Description of the task:
Return the run of lines below that opens with the line containing "Definition add_input_metadata_type (type" and closes with the line containing "Definition add_input_metadata_tensor (t", keeping each one exact.

** Records provided follows **

(** * AsTeck traffic bot: incident lifecycle and verification engine

    A shallow embedding of the report-intake flow ([TelegramService]),
    the incident store ([infra/supabase.ts]), the HTTP report route and the
    rule-based fallback classifier ([models/gemini.ts]), followed by the
    properties of the specification that are settled on it.

    Conventions.
    - A JavaScript string is the list of its UTF-16 code units ([jsstring]).
    - Integers of the store (counters, scores, severities) are [Z], and
      where a function can write a value beyond the range of its [INTEGER]
      column from values within it ([updateIncidentConfirmations], whose
      delta is free), the refusal of the store is part of the function;
      timestamps are [Z] milliseconds since the epoch; coordinates are [Q].
    - A call to the store can fail in two ways besides the constraints of the
      schema: the client returns an [error] object, or the call throws.  Each
      store function takes one [Fault] per call it makes, so every path of
      its [try]/[catch] is reachable in the model. *)

From Stdlib Require Import ZArith NArith QArith Lia Lqa List Sorted Bool Ascii String.
From stdpp Require Import gmap strings.
Import ListNotations.

(* ===================================================================== *)
(** * Part I. Definitions                                                  *)
(* ===================================================================== *)

(** ** JavaScript strings and the regular expressions of the classifier *)

Module Js.
(** * llama_panel: the expert reasoning loop, its tool dispatch and the panel fan-out

    A shallow embedding of [llama_panel.py].  Python text is a Rocq [string]
    (the UTF-8 bytes of the text), a decoded JSON document is a [json] value,
    and everything the program obtains from outside (the inference service,
    the search engine, the web, the file system, the clock, the renderings
    computed by the Python run time) is read from an explicit environment. *)

From Stdlib Require Import String Ascii List ZArith Lia Bool Arith.
From Stdlib Require Import DecimalString.
Import ListNotations.
Local Open Scope list_scope.
Local Open Scope string_scope.

(** ** Text helpers *)

(** [sep.join(parts)] *)
Definition join (sep : string) (parts : list string) : string :=
  String.concat sep parts.

(** [p] stripped from the front of [s], when [s] starts with it *)
Fixpoint strip_prefix (p s : string) : option string :=
  match p, s with
  | EmptyString, _ => Some s
  | String a p', String b s' => if Ascii.eqb a b then strip_prefix p' s' else None
  | String _ _, EmptyString => None
  end.

Definition startswith (p s : string) : bool :=
  match strip_prefix p s with Some _ => true | None => false end.

(** [needle in hay] on text *)
Fixpoint contains (needle hay : string) : bool :=
  startswith needle hay ||
  match hay with
  | EmptyString => false
  | String _ hay' => contains needle hay'
  end.
(** * Example selection for the OpenImages boots-and-cats notebook

    A shallow embedding of the data wrangling cells of
    [gt_object_det/2b. SageMaker Built-In Algo.ipynb]:

    - the case-insensitive lookup of class names in the class description
      table ([class_root_ids], [classes_lower_notfound]);
    - the expansion of a root class id to its subclasses
      ([get_all_subclasses]);
    - the quota-bounded streaming collection of bounding boxes
      ([class_bbs], [unfilled_class_names]) and its post-processing
      ([class_bbs_batch], [bbs], [n_images]).

    Python values are modelled as follows.  A [str] is a [string] holding
    its UTF-8 bytes; slicing counts characters, and [str.lower] folds ASCII
    letters and follows a case mapping left as a parameter on other text.
    A CSV row is a record of the columns the cell reads; the annotation
    rows are also modelled as the lists of fields [csv.reader] yields,
    whose unpacking fails on fewer than eight fields.  A [dict] (and a
    [defaultdict]) is an association list with pairwise distinct keys kept
    in insertion order, because the cells depend on that order
    ([items()[-N:]], the order of the merged boxes).  A [set] of strings is
    a [gset string]; a loop over a set runs over [elements], and the result
    is shown not to depend on that order ([step_order_irrelevant],
    [collect_order_irrelevant]). *)

From Stdlib Require Import Ascii String.
From stdpp Require Import base decidable option list sets gmap strings.

#[local] Set Warnings "-clear-no-such-hyp".

Local Open Scope string_scope.
Local Open Scope list_scope.
Local Open Scope nat_scope.

(** ** Insertion-ordered dictionaries *)

Module PyDict.
Section ops.
Context {K V : Type} `{EqDecision K}.

(** [d.get(k)] *)
Fixpoint dget (k : K) (d : list (K * V)) : option V :=
  match d with
  | [] => None
  | (k', v) :: d' => if decide (k = k') then Some v else dget k d'
  end.
(** * Autograd graph nodes and the range profiler

    A shallow embedding of [torch/csrc/autograd/function.h] (the [Function]
    node of the autograd graph and its free functions) and of
    [torch/csrc/autograd/profiler.cpp] (the event recorder), followed by the
    properties of both that the specification states.

    Conventions.
    - [uint32_t] and [uint64_t] values are numbers in [N], every narrowing
      conversion written out with [to_uint32] / [to_uint64]; [int32_t] and
      [int64_t] values live in [Z].
    - [size_t] indices and container sizes are [nat]: the code never does
      arithmetic on them that could wrap.
    - A call either returns, throws, or has no defined behaviour (an
      unchecked [operator[]] out of range, a null pointer dereference). *)

From stdpp Require Import gmap strings list fin_maps pretty.

#[local] Open Scope string_scope.
#[local] Open Scope list_scope.
#[local] Open Scope nat_scope.

(** ** Machine integers *)

Definition uint32_modulus : N := 4294967296.
Definition uint64_modulus : N := 18446744073709551616.

(** Conversion of an unsigned value to [uint32_t] / [uint64_t]. *)
Definition to_uint32 (n : N) : N := (n mod uint32_modulus)%N.
Definition to_uint64 (n : N) : N := (n mod uint64_modulus)%N.

(** Conversion of a [uint32_t] to [int32_t] (two's complement). *)
Definition to_int32 (n : N) : Z :=
  let z := Z.of_N (to_uint32 n) in
  if (z <? 2147483648)%Z then z else (z - 4294967296)%Z.

(** ** Outcome of a call *)

Inductive outcome (A : Type) : Type :=
  | Returns (a : A)
  | Throws (what : string)
  | Undefined.
Arguments Returns {A} a.
Arguments Throws {A} what.
Arguments Undefined {A}.

(** [std::any_of]: the first element satisfying the predicate ends the
    scan; so does a predicate call that does not return. *)
Fixpoint any_of {A : Type} (p : A → outcome bool) (l : list A) : outcome bool :=
  match l with
  | [] => Returns false
  | x :: rest =>
      match p x with
      | Returns true => Returns true
      | Returns false => any_of p rest
      | Throws what => Throws what
      | Undefined => Undefined
      end
  end.

Module Autograd.

(** *** Edge, InputMetadata, Variable *)

(** Modelled from the spec: [edge.h] is not among the sources.  An [Edge]
    is a (node reference, input slot) pair; a node reference is the
    address-equivalent identity of a [Function], [None] being the null
    pointer.  A default-constructed edge is the invalid placeholder. *)
Record Edge : Type := mkEdge {
  function : option N;
  input_nr : N
}.

Definition Edge_default : Edge := {| function := None; input_nr := 0 |}.

Definition is_valid (e : Edge) : bool :=
  match function e with
  | Some _ => true
  | None => false
  end.

(** Modelled from the spec: [input_metadata.h] is not among the sources.
    The per-input type / shape / device descriptor; the default-constructed
    one (no type) marks an unused slot. *)
Record InputMetadata : Type := mkInputMetadata {
  type_ : option N;
  shape_ : list Z;
  device_ : Z
}.

Definition InputMetadata_default : InputMetadata :=
  {| type_ := None; shape_ := []; device_ := (-1)%Z |}.

(** Modelled from the spec: [variable.h] is not among the sources.  A value
    exposes [defined()], [requires_grad()], its descriptor, and a gradient
    edge that [set_gradient_edge] records and [gradient_edge] reads.
    (The record is [Variable_] because [Variable] is a reserved word.) *)
Record Variable_ : Type := mkVariable {
  defined : bool;
  requires_grad : bool;
  var_type : N;
  sizes : list Z;
  var_device : Z;
  gradient_edge : Edge
}.

Definition set_gradient_edge (v : Variable_) (e : Edge) : Variable_ :=
  {| defined := defined v; requires_grad := requires_grad v;
     var_type := var_type v; sizes := sizes v; var_device := var_device v;
     gradient_edge := e |}.

(** [InputMetadata(const at::Tensor& t)]: the descriptor derived from a value. *)
Definition InputMetadata_of_tensor (t : Variable_) : InputMetadata :=
  {| type_ := Some (var_type t); shape_ := sizes t; device_ := var_device t |}.

(** *** The Function node *)

Record Function : Type := mkFunction {
  sequence_nr_ : N;
  next_edges_ : list Edge;
  pyobj_ : option N;
  anomaly_metadata_ : option bool;  (* Some b: metadata exists, b = stack stored *)
  pre_hooks_ : list N;
  post_hooks_ : list N;
  input_metadata_ : list InputMetadata
}.

Definition with_input_metadata (f : Function) (l : list InputMetadata) : Function :=
  {| sequence_nr_ := sequence_nr_ f; next_edges_ := next_edges_ f;
     pyobj_ := pyobj_ f; anomaly_metadata_ := anomaly_metadata_ f;
     pre_hooks_ := pre_hooks_ f; post_hooks_ := post_hooks_ f;
     input_metadata_ := l |}.

Definition with_next_edges (f : Function) (l : list Edge) : Function :=
  {| sequence_nr_ := sequence_nr_ f; next_edges_ := l;
     pyobj_ := pyobj_ f; anomaly_metadata_ := anomaly_metadata_ f;
     pre_hooks_ := pre_hooks_ f; post_hooks_ := post_hooks_ f;
     input_metadata_ := input_metadata_ f |}.

Definition with_pyobj (f : Function) (p : option N) : Function :=
  {| sequence_nr_ := sequence_nr_ f; next_edges_ := next_edges_ f;
     pyobj_ := p; anomaly_metadata_ := anomaly_metadata_ f;
     pre_hooks_ := pre_hooks_ f; post_hooks_ := post_hooks_ f;
     input_metadata_ := input_metadata_ f |}.

Definition with_anomaly_metadata (f : Function) (m : option bool) : Function :=
  {| sequence_nr_ := sequence_nr_ f; next_edges_ := next_edges_ f;
     pyobj_ := pyobj_ f; anomaly_metadata_ := m;
     pre_hooks_ := pre_hooks_ f; post_hooks_ := post_hooks_ f;
     input_metadata_ := input_metadata_ f |}.

Definition with_pre_hooks (f : Function) (l : list N) : Function :=
  {| sequence_nr_ := sequence_nr_ f; next_edges_ := next_edges_ f;
     pyobj_ := pyobj_ f; anomaly_metadata_ := anomaly_metadata_ f;
     pre_hooks_ := l; post_hooks_ := post_hooks_ f;
     input_metadata_ := input_metadata_ f |}.

Definition with_post_hooks (f : Function) (l : list N) : Function :=
  {| sequence_nr_ := sequence_nr_ f; next_edges_ := next_edges_ f;
     pyobj_ := pyobj_ f; anomaly_metadata_ := anomaly_metadata_ f;
     pre_hooks_ := pre_hooks_ f; post_hooks_ := l;
     input_metadata_ := input_metadata_ f |}.

(** [metadata()]: the anomaly metadata, created empty when absent. *)
Definition metadata (f : Function) : Function :=
  match anomaly_metadata_ f with
  | Some _ => f
  | None => with_anomaly_metadata f (Some false)
  end.

(** [Function(sequence_nr, next_edges)]; [anomaly] is
    [AnomalyMode::is_enabled()]. *)
Definition new_Function (anomaly : bool) (sequence_nr : N) (next_edges : list Edge)
    : Function :=
  let f := {| sequence_nr_ := sequence_nr; next_edges_ := next_edges;
              pyobj_ := None; anomaly_metadata_ := None;
              pre_hooks_ := []; post_hooks_ := []; input_metadata_ := [] |} in
  if anomaly then with_anomaly_metadata (metadata f) (Some true) else f.

(** [Function(next_edges)]: the sequence number is taken from the calling
    thread's counter, which is then incremented
    ([get_next_sequence_nr()++]).  Returns the node and the new counter. *)
Definition new_Function_auto (anomaly : bool) (next_sequence_nr : N)
    (next_edges : list Edge) : Function * N :=
  (new_Function anomaly next_sequence_nr next_edges,
   to_uint64 (next_sequence_nr + 1)).

(** **** Inputs *)

Definition add_input_metadata_type (type : N) (shape : list Z) (device : Z)
    (f : Function) : N * Function :=
  let input_nr := to_uint32 (N.of_nat (length (input_metadata_ f))) in
  (input_nr,
   with_input_metadata f
     (input_metadata_ f ++ [ {| type_ := Some type; shape_ := shape; device_ := device |} ])).

Definition add_input_metadata_tensor (t : Variable_) (f : Function) : N * Function :=
  let input_nr := to_uint32 (N.of_nat (length (input_metadata_ f))) in
  (input_nr, with_input_metadata f (input_metadata_ f ++ [InputMetadata_of_tensor t])).

Definition add_input_metadata_undefined (f : Function) : N * Function :=
  let input_nr := to_uint32 (N.of_nat (length (input_metadata_ f))) in
  (input_nr, with_input_metadata f (input_metadata_ f ++ [InputMetadata_default])).

(** The three overloads behind one argument type. *)
Inductive input_arg : Type :=
  | from_type (type : N) (shape : list Z) (device : Z)
  | from_tensor (t : Variable_)
  | undefined_input.

Definition descriptor_of (a : input_arg) : InputMetadata :=
  match a with
  | from_type type shape device =>
      {| type_ := Some type; shape_ := shape; device_ := device |}
  | from_tensor t => InputMetadata_of_tensor t
  | undefined_input => InputMetadata_default
  end.

Definition add_input_metadata (a : input_arg) (f : Function) : N * Function :=
  match a with
  | from_type type shape device => add_input_metadata_type type shape device f
  | from_tensor t => add_input_metadata_tensor t f
  | undefined_input => add_input_metadata_undefined f
  end.

Definition num_inputs (f : Function) : N :=
  to_uint32 (N.of_nat (length (input_metadata_ f))).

** End of Records provided **

Answer section:
Definition add_input_metadata_type (type : N) (shape : list Z) (device : Z)
    (f : Function) : N * Function :=
  let input_nr := to_uint32 (N.of_nat (length (input_metadata_ f))) in
  (input_nr,
   with_input_metadata f
     (input_metadata_ f ++ [ {| type_ := Some type; shape_ := shape; device_ := device |} ])).

Definition add_input_metadata_tensor (t : Variable_) (f : Function) : N * Function :=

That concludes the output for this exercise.